• What to produce:
Please copy out the entries until you have copied the line that contains "Write (task : option", beginning with the first line.
++++++++++++++++++++
(** A call on the job; [task] is the id the caller claims to run under. *)
Inductive call : Type :=
  | Claim (task : option string)
  | Heartbeat (task : option string)
  | Write (task : option string) (fn : M D unit)
  | WriteAndFinish (task : option string) (fn : M D unit) (status : string) (keys : list string)
  | Section_ (task : option string) (success : string) (keys : list string) (fn : M D unit)
      (record : exn → M D unit) (failure : exn → string)
  | Cancel (task : option string) (reason : string) (keys : list string)
  | Finish (task : option string) (status : string) (keys : list string)
  | Published (task : string)
  | PublishFailed (task code : string).

(** Sections finish their attempt. *)
Definition finishes (c : call) : Prop :=
  match c with Section_ _ success _ _ _ failure => terminal success = true ∧ ∀ e, terminal (failure e) = true | _ => True end.

Definition job_arg (s : submits D) : submit_job :=
  default (mkSubmitJob id agency EmptyString []) (find_job id agency s).
Definition run_call (c : call) : M (submits D) unit :=
  let! s := gets (λ s, s) in
  let j := job_arg s in
  match c with
  | Claim task => let! _t := claim_review_submit_attempt_started iso hex id agency task in ret tt
  | Heartbeat task => let! _t := heartbeat_review_submit_attempt iso j task in ret tt
  | Write task fn => run_with_review_submit_attempt_fence iso j task (λ _, on_data fn)
  | WriteAndFinish task fn status keys =>
      run_with_review_submit_attempt_fence iso j task (λ locked,
        do! on_data fn in let! _t := finish_review_submit_attempt_fresh iso hex locked task status keys in ret tt)
  | Section_ task success keys fn record failure =>
      run_review_submit_terminal_section iso hex j task success keys (λ _ _, on_data fn)
        (failure_handler record failure keys)
  | Cancel task reason keys => let! _t := request_review_submit_attempt_cancel iso j task reason keys in ret tt
  | Finish task status keys => let! _t := finish_review_submit_attempt_fresh iso hex j task status keys in ret tt
  | Published task => let! _d := mark_review_submit_dispatch_published_fresh iso j task in ret tt
  | PublishFailed task code => let! _d := mark_review_submit_dispatch_publish_failed_fresh iso j task code in ret tt
  end.
(** The call applied the review: a section that returned. *)
Definition applied (c : call) (r : res unit) : bool := match c, r with Section_ _ _ _ _ _ _, Ok _ => true | _, _ => false end.
Fixpoint run_calls (cs : list call) (s : submits D) : nat * submits D :=
  match cs with
  | [] => (0%nat, s)
  | c :: cs' =>
      let '(r, s1) := run_call c s in
      let '(n, s') := run_calls cs' s1 in
      ((if applied c r then 1 else 0) + n, s')%nat
  end.
Lemma accept_run now code email pw s m r s' :
  accept now code email pw s = (Ok (m, r), s') →
  let e := lower (strip email) in
  matched e (sha256 (upper (strip code))) now s r
  ∧ existsb (λ x, iexact (mb_email x) e) (rg_members s) = false
  ∧ m = mkMember (mkAccount (rg_next_user s) false (in_role r) false (Some (in_agency r)) (in_manager r) false false) e e true
  ∧ rg_members s' = rg_members s ++ [m]
  ∧ rg_invites s' = map (λ x, if in_id x =? in_id r then accepted now (rg_next_user s) r else x) (rg_invites s).
Proof.
  intros E. apply atomic_run in E. cbv iota in E. revert E. rewrite bind_gets. cbv beta zeta.
  set (e := lower (strip email)). set (h := sha256 _). set (qs := ssort newer _).
  set (found := match List.find _ qs with Some x => _ | None => _ end).
  assert (∀ x, found = Some x → x ∈ qs) as Hin.
  { intros x. unfold found. destruct (List.find _ qs) as [y|] eqn:Ef.
    - intros [= ->]. apply List.find_some in Ef as [H _]. by apply list_elem_of_In.
    - destruct qs; [done|]. intros [= ->]. by left. }
  destruct found as [x|]; [|done]. specialize (Hin x eq_refl). unfold qs in Hin.
  rewrite (ssort_perm newer) in Hin. apply elem_of_filter_b in Hin as [Hm Hx].
  unfold matching in Hm. apply andb_true_iff in Hm as [[Hm1 Hm2]%andb_true_iff Hm3].
  apply bool_decide_eq_true in Hm2, Hm3.
  destruct (Z.leb_spec (in_expires_at x) now); [done|]. unfold bind at 1, lift.
  destruct (assert_invite_role_constraints_impl _ _) as [[]|]; [|done]. unfold email_taken. rewrite bind_gets.
  destruct (existsb _ (rg_members s)) eqn:Et; [done|]. unfold bind at 1.
  destruct (create_member _ _ _ _ _ pw s) as [[m1|] s1] eqn:E1; [|done].
  destruct (create_member_run _ _ _ _ _ _ _ _ E1) as (-> & HM & HI). unfold save_invite. rewrite bind_modify.
  unfold bind at 1. destruct (_bump_invite_generations_in_atomic _ _ _ _) as [[[]|] s3] eqn:E3; [|done].
  unfold bind at 1. destruct (_bump_users_generation_in_atomic _ s3) as [[[]|] s4] eqn:E4; [|done].
  apply (registry_kept _ _ _ _ (λ l, bumps_keep l _ _ _)) in E3 as [I3 M3].
  apply (registry_kept _ _ _ _ (λ l, users_bump_keeps l _)) in E4 as [I4 M4].
  intros E. apply pair_equal_spec in E as [E <-]. injection E as <- <-.
  unfold matched. repeat split; try done.
  - by rewrite M4, M3, <- HM.
  - rewrite I4, I3. cbn [rg_invites set_invites]. by rewrite HI.
Qed.
Record storage_object := mkObject {
  so_id : string;
  so_agency : Z;
  so_user : Z;
  so_role : string;
  so_bucket : string;
  so_key : string;
  so_content_type : option string;
  so_size : Z;
  so_checksum : option string;
  so_purpose : string;
  so_status : storage_status;
  so_ip : option string;
  so_created_at : Z;
  so_deleted_at : option Z;
  so_version : Z
}.
(** Who makes a call, for the audit trail. *)
Record caller := mkCaller { ca_user : option Z; ca_role : option string; ca_ip : option string }.
Record storage_event := mkEvent { ev_storage : string; ev_type : string; ev_caller : caller; ev_details : pydict }.

Record storage := mkStorage {
  sg_objects : list storage_object;
  sg_usage : gmap Z Z;
  sg_events : list storage_event;
  sg_deletes : list (string * string)
}.
Abbreviation SM := (M storage).

(* src/server/services/storage_errors.py :: StorageError *)
Definition StorageError (msg : string) : exn := RuntimeError msg.
Definition ClientError : exn := OtherError "ClientError".
Definition UniqueViolation : exn := OtherError "UniqueViolation".
Definition CheckViolation : exn := OtherError "CheckViolation".
Definition ForeignKeyViolation : exn := OtherError "ForeignKeyViolation".

(** The settings of storage_config.py that the modelled code reads. *)
(* src/server/services/storage_config.py :: StorageConfig *)
Record storage_config := mkConfig {
  cf_bucket : string;
  cf_max_file_bytes : Z;
  cf_max_import_bytes : Z;
  cf_max_offer_photo_bytes : Z;
  cf_max_agency_media_bytes : Z;
  cf_agency_quota_bytes : option Z;
  cf_user_daily_max_files : option Z;
  cf_virus_scan : bool;
  cf_presign_default_seconds : Z
}.
Lemma complete_moves o head inspect who s :
  touches (so_id o) → ledger_ok s → find_object (so_id o) (sg_objects s) = Some o → so_status o = OBJECT_PENDING →
  rtc move s (complete_presigned_upload config delete_answer (Some o) head inspect who s).2.
Proof.
  intros Ht H Ho Hp. unfold complete_presigned_upload. destruct head as [[[size ctype] tag]|]; [|apply rtc_refl].
  destruct (Z.leb_spec size 0) as [|Hz]; [apply rtc_refl|].
  pose proof (ledger_size _ _ _ H Ho) as Hzo.
  assert (∀ marker details, ∃ s1 s2, delete_object delete_answer o s = (Ok (delete_answer (so_bucket o) (so_key o)), s1)
    ∧ mark_storage_failed (so_id o) marker who (so_purpose o) details s1 = (Ok tt, s2) ∧ move s s1 ∧ move s1 s2) as Hfail.
  { intros marker details. destruct (delete_object_run o s) as (s1 & E1 & Eo1 & Eu1).
    destruct (failed_move (so_id o) marker who (so_purpose o) details o s1) as (s2 & E2 & M2);
      [done|by apply (ledger_same s)|by rewrite Eo1|done|]. exists s1, s2. split_and!; [done..|by apply move_quiet|done]. }
  destruct (_ || _) eqn:Esz.
  - destruct (Hfail "size_limit" [("error", PStr "size_limit")]) as (s1 & s2 & E1 & E2 & M1 & M2).
    rewrite (bind_ok _ _ _ _ _ E1). destruct (delete_answer _ _); cbn [negb]; [|exact (move_moves _ _ M1)].
    rewrite (bind_ok _ _ _ _ _ E2).
    exact (rtc_l _ _ _ _ M1 (move_moves _ _ M2)).
  - apply orb_false_iff in Esz as [_ Esz]. destruct (Z.eqb_spec (so_size o) 0) as [|_]; [lia|]. cbn in Esz.
    apply Z.ltb_ge in Esz. unfold bind at 1, lift. destruct (validate_purpose _ _ _) as [[]|e]; [|apply rtc_refl].
    destruct (ready_move (so_id o) ctype size tag who (so_purpose o) o s) as (s3 & E3 & M3); [done..|lia|].
    destruct (_ || _); [destruct inspect as [|image msg|e]|]; [| | |].
    + rewrite bind_ret, (bind_ok _ _ _ _ _ E3). exact (move_moves _ _ M3).
    + destruct (Hfail (if image then "image_validation" else "virus_scan")
        [("error", PStr (if image then "image_validation" else "virus_scan")); ("message", PStr msg)])
        as (s1 & s2 & E1 & E2 & M1 & M2).
      unfold bind at 1. rewrite (bind_ok _ _ _ _ _ E1), (bind_ok _ _ _ _ _ E2). exact (rtc_l _ _ _ _ M1 (move_moves _ _ M2)).
    + apply rtc_refl.
    + rewrite bind_ret, (bind_ok _ _ _ _ _ E3). exact (move_moves _ _ M3).
Qed.
(* ===== verification/OfferPhotoProps.v ===== *)
(** * Photos show objects that are there, and no others are kept

    Over any history of attachments, deletions and restorations of photos, offers and listings. *)

From S2P Require Import Prelude PyValue Storage StorageProps OfferPhotos.
Local Open Scope Z_scope.

Definition ready (s : gallery) (id : string) : Prop :=
  ∃ o, find_object id (objects s) = Some o ∧ so_status o = OBJECT_READY.

(** The rows of offer_photos, but for the offers in [Y], whose photos are about to follow them. *)
Record photo_rows (Y : Z → Prop) (s : gallery) : Prop := mkPhotoRows {
  pr_ids : NoDup (map ph_id (ga_photos s));
  pr_next : ∀ p, p ∈ ga_photos s → ph_id p < ga_next s;
  pr_offers : NoDup (map of_id (ga_offers s));
  pr_offer : ∀ p, p ∈ ga_photos s →
    ∃ o, o ∈ ga_offers s ∧ of_id o = ph_offer p ∧ (shown p = true → live o = true ∨ Y (ph_offer p));
  pr_index : NoDup (map shown_key (List.filter shown (ga_photos s)));
  pr_origin : ∀ p, p ∈ ga_photos s → shown p = true → ph_origin p = None
}.
(** The objects behind them, but for those in [X], which are about to be settled. *)
Record photo_objects (X : string → Prop) (s : gallery) : Prop := mkPhotoObjects {
  po_ledger : ledger_ok (ga_storage s);
  po_object : ∀ p, p ∈ ga_photos s → ∃ o, find_object (ph_storage p) (objects s) = Some o
    ∧ so_agency o = ph_agency p ∧ so_purpose o = OFFER_PHOTO_PURPOSE ∧ so_status o ≠ OBJECT_PENDING;
  po_named : ∀ p, p ∈ ga_photos s → ph_storage p ≠ EmptyString;
  po_shown : ∀ p, p ∈ ga_photos s → shown p = true → ready s (ph_storage p);
  po_settled : ∀ p, p ∈ ga_photos s → ready s (ph_storage p) →
    X (ph_storage p) ∨ ∃ q, q ∈ ga_photos s ∧ shown q = true ∧ ph_storage q = ph_storage p
}.
Definition none {A} (_ : A) : Prop := False.
Definition consistent (s : gallery) : Prop := photo_rows none s ∧ photo_objects none s.

(** What is not in these tables does not matter. *)
Definition same_tables (s s' : gallery) : Prop :=
  ga_storage s' = ga_storage s ∧ ga_offers s' = ga_offers s ∧ ga_photos s' = ga_photos s ∧ ga_next s' = ga_next s.
Lemma rows_same Y s s' :
  ga_offers s' = ga_offers s → ga_photos s' = ga_photos s → ga_next s' = ga_next s → photo_rows Y s → photo_rows Y s'.
Proof. intros E1 E2 E3 []. split; rewrite ?E1, ?E2, ?E3; auto. Qed.
Lemma objects_same X s s' :
  ga_storage s' = ga_storage s → ga_photos s' = ga_photos s → photo_objects X s → photo_objects X s'.
Proof. intros E1 E2 []. split; unfold ready, objects in *; rewrite ?E1, ?E2; auto. Qed.
Lemma consistent_same s s' : same_tables s s' → consistent s → consistent s'.
Proof. intros (E1 & E2 & E3 & E4) [Hr Ho]. split; [by apply (rows_same _ s)|by apply (objects_same _ s)]. Qed.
++++++++++++++++++++
• Answer box:
(** A call on the job; [task] is the id the caller claims to run under. *)
Inductive call : Type :=
  | Claim (task : option string)
  | Heartbeat (task : option string)
  | Write (task : option string) (fn : M D unit)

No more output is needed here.